Sick of hearing ‘No lighty, no likey’ Bolton lass Charlie leaves her dwindling long-distance relationship and moves to New York to join one of the most illustrious organisations in the western world. But with a snarky boss, no induction and a low salary, the UN is nothing like Charlie hoped. So, encouraged by a colleague, she signs up for the Seeking Arrangement dating app and becomes Sugar Baby Tamara.
Hannant’s show is a funny, often outraged, tale of a young woman trying to make her dreams come true, if only she knew what those dreams were. The character of Charlie takes a very British perspective on the foibles of her American boss and workplace, giving a lacerating view of her experiences to the audience while rolling her eyes at the bewildering acronyms, rudeness and convoluted decision-making in her day job.
Although Charlie takes a moment to consider the hypocrisy of it all and the white saviour narratives that start to make her uncomfortable, we never get a tangible sense of what it is like to work there or the frustrated routine that hurtles Charlie towards a far more dangerous nightlife. Instead, Hannant focuses on the glamorous parts of the job: the fashion the parties and the rotating delegates, all of whom become a steppingstone to her career as an escort.
Seeking Arrangement offers a couple of examples of the bad dates that Charlie endures with creepy men but, again, a little more detail would flesh-out this 50-minute drama, giving the audience a greater sense of how she got started and her changing reactions as the money offered went up and up.

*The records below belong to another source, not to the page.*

(** The memory is projected in the course of the call, at [at_views t] and
    [at_legacy t], and the answer is stamped at [at_items t]. *)
Definition Snapshot_of (station : string) (c : Connection) (u : IdentityContext) (id : string) (st : State) (m : Memory) (t : Instants)
    : Memory * result Error Snapshot :=
  if negb (is_actor station u) then (m, Err Denied)
  else if negb (id =? "")%string && negb (validID id) then (m, Err Invalid)
  else if negb (answers c) then (m, Err (StateErr ErrUnavailable))
  else
    let rows := snapshot_rows station u id st in
    if 1000 <? Z.of_nat (length rows) then (m, Err (StateErr ErrLimit))
    else if negb (id =? "")%string && (length rows =? 0)%nat then (m, Err (StateErr ErrNotFound))
    else match readBindings station (st_DB st) id with
    | Err e => (m, Err e)
    | Ok bs =>
        match snapshotLocked m bs (at_views t) (at_legacy t) with
        | (m', Err f) => (m', Err (StateErr f))
        | (m', Ok s) =>
            let out := joined station u st rows m' s (at_items t) in
            (m', if 4 * 1024 * 1024 <? len (marshal (snapshot_json out)) then Err (StateErr ErrLimit)
                 else if negb (commits c) then Err (StateErr ErrUnavailable) else Ok out)
        end
    end.

(** *** [SyncCatalog] *)
Definition app_name (app : string) : bool := negb (63 <? len app) && appIDPattern app.
Definition catalog_apps (station : string) (st : State) : list string :=
  order_by text_le (elements (catalog_of station (app_state_catalog st))).
Definition catalog_rows (station : string) (apps : list string) : gset (string * string) :=
  list_to_set ((fun a => (station, a)) <$> apps).
Definition changed_apps (old apps : list string) : list string :=
  sort_strings (List.filter (fun a => negb (slices_contains apps a)) old
                ++ List.filter (fun a => negb (slices_contains old a)) apps)%list.
(** ORDER BY organization_id, app_id. *)
Definition catalog_marks (station : string) (st : State) (changed : list string) : list (scope_key * string) :=
  o ← sort_strings (elements (st_organizations st));
  (fun a => ((station, o), a)) <$> order_by text_le changed.

Definition SyncCatalog (station : string) (c : Connection) (apps : list string) (st : State) : State * option Error :=
  if negb (validID station) then (st, Some (StateErr ErrUnavailable))
  else if 1000 <? Z.of_nat (length apps) then (st, Some (StateErr ErrLimit))
  else if negb (scan_distinct app_name (fun a => a) ∅ apps) then (st, Some Invalid)
  else
    let apps := sort_strings apps in
    let old := catalog_apps station st in
    if negb (answers c) then (st, Some (StateErr ErrUnavailable))
    else if negb (commits c) then (st, Some Driver)
    else if bool_decide (old = apps) then (st, None)
    else
      let kept := filter (fun row => ~ (fst row = station /\ snd row ∉ apps)) (app_state_catalog st) in
      (mark_all (catalog_marks station st (changed_apps old apps)) (with_catalog (catalog_rows station apps ∪ kept) st), None).

(** *** The service calls of catalog.go and preinstalled.go *)
Definition CatalogSnapshot (station org : string) (c : Connection) (entries : list Entry) (db : DB) (m : Memory) (t : Instants)
    : Memory * result Error (list SnapshotItem * gmap string MemoryView) :=
  if negb (validID station) || negb (validID org) || negb (answers c) then (m, Err (StateErr ErrUnavailable))
  else match readBindings station db "" with
  | Err e => (m, Err e)
  | Ok bs => match catalogSnapshot m org entries bs t with
             | (m', Ok x) => (m', Ok x)
             | (m', Err f) => (m', Err (StateErr f))
             end
  end.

And Hannant is a little coy about what Charlie does for that money – companionship and no sex is implied, but in a show investigating the various ways women are exploited, coerced and trapped, that is perhaps the most important piece of information.
It does, however, provide a really strong section on the consequences of dating Dan1954, a regular who makes Charlie an offer she struggles to refuse. The nastiness of that encounter and its aftermath is particularly affecting, suggesting that to forget this is a monetary transaction and to naively ‘trust’ someone paying for your time means Charlie is never as in control as she thinks and is just as manipulated as the women the UN is seeking to protect.
Gaby Richardson is very likeable as Charlie, bursting into the room with considerable energy and immediately winning over the audience with her sweary, non-nonsense attitude. Over the course of the show, Richardson demonstrates the extent to which Charlie’s bravado is largely for us, an inner voice that she doesn’t share aloud, demonstrating her character’s subsequent distress very well.
Seeking Arrangement ends a little abruptly, so as well as expanding on the contrasting experiences of Charlie’s two workplaces, there is scope for a whole second Act where the character’s trajectory is completed. There seems to be much more to say about what happens to this woman, her conflicts of interest and the complexities of modern feminism where money and power still call the shots.